_EXERCISE_
Each line holding the string "reflexivity" is to be copied from the data.

BEGIN

(* ===== verification/Gpu.v ===== *)
(** * GPU statistics ([agent/gpu.go])

    Collectors add samples to an accumulator per GPU; a poll reports the average since the last
    poll of its interval, from the difference to a snapshot.  Which collectors run is chosen by
    priority, with one per vendor.  The collectors' parsers are in [GpuParse]. *)

From S2P Require Import Prelude GoFloat GoFloatFacts GoFloatExact GoStrings GoText Entities AgentDisk.
Import GPUData.

Module Gpu.

(** ** Accumulators and snapshots *)

Record gpuSnapshot := {
  s_count : Z; s_usage : f64; s_power : f64; s_powerPkg : f64; s_engines : option (gmap string f64) }.

(** Maps that are nil have no entries. *)
Record GPUManager := mkManager {
  GpuDataMap : gmap string GPUData.t;
  lastAvgData : gmap string GPUData.t;
  lastSnapshots : gmap Z (gmap string gpuSnapshot) }.

Section poll.
Context `{FC : FloatConv} {RO : RangeOrder string}.

Definition snapshot (gm : GPUManager) (cacheKey : Z) (id : string) : option gpuSnapshot :=
  lastSnapshots gm !! cacheKey ≫= λ m, m !! id.

Definition countGPUNames (gm : GPUManager) : gmap string Z :=
  fold_left (λ m p, <[Name p.2 := (default 0 (m !! Name p.2) + 1)%Z]> m) (range_list (GpuDataMap gm)) ∅.

(** A [uint32] difference. *)
Definition calculateDeltaCount (currentCount : Z) (last : option gpuSnapshot) : Z :=
  match last with
  | Some s => wrap 32 (currentCount - s_count s)
  | None => currentCount
  end.

Definition calculateDeltas (gpu : GPUData.t) (last : option gpuSnapshot) : f64 * f64 * f64 :=
  match last with
  | Some s => (f64_sub (Usage gpu) (s_usage s), f64_sub (Power gpu) (s_power s),
               f64_sub (PowerPkg gpu) (s_powerPkg s))
  | None => (Usage gpu, Power gpu, PowerPkg gpu)
  end.
Lemma nvtop_reorder_safe_witness :
  GpuDataMap (updateNvtopSnapshots (ex_slots ["A"; "B"]) ex_reordered).1 !! "n0" =
    nvtop_update (ex_snap "A" "10%") <$> GpuDataMap (ex_slots ["A"; "B"]) !! "n0".
Proof.
  assert (Hs : slots_of (GpuDataMap (ex_slots ["A"; "B"])) 2 ex_slot).
  { split.
    - intros id g H Hp. apply elem_of_list_to_map_2 in H.
      vm_compute in H. set_unfold in H. destruct H as [[= -> ->]|[[= -> ->]|[]]]; by vm_compute.
    - intros [|[|i]] Hi; [by eexists|by eexists|lia]. }
  rewrite (nvtop_reorder_safe (ex_slots ["A"; "B"]) ex_slot ex_reordered Hs).
  - reflexivity.
  - repeat constructor; set_solver.
  - repeat constructor; done.
  - intros s Hin. set_unfold in Hin. destruct Hin as [->|[->|[]]]; (split; [done|]; by eexists).
Defined.

(** A device that is new in the batch takes the slot that another device of the batch has used: the
    slot gets both samples, and the name of the second. *)
Example nvtop_slot_taken :
  let gm := (updateNvtopSnapshots (ex_slots ["A"; "B"]) [ex_snap "B" "20%"; ex_snap "C" "90%"]).1 in
  ex_usage gm "n1" = Some ("C", f64_of_Z 110, f64_of_Z 2).
Proof. vm_compute. repeat split; reflexivity. Qed.
End GpuParse.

END

_EXPECTED ANSWER_
  - reflexivity.
Proof. vm_compute. repeat split; reflexivity. Qed.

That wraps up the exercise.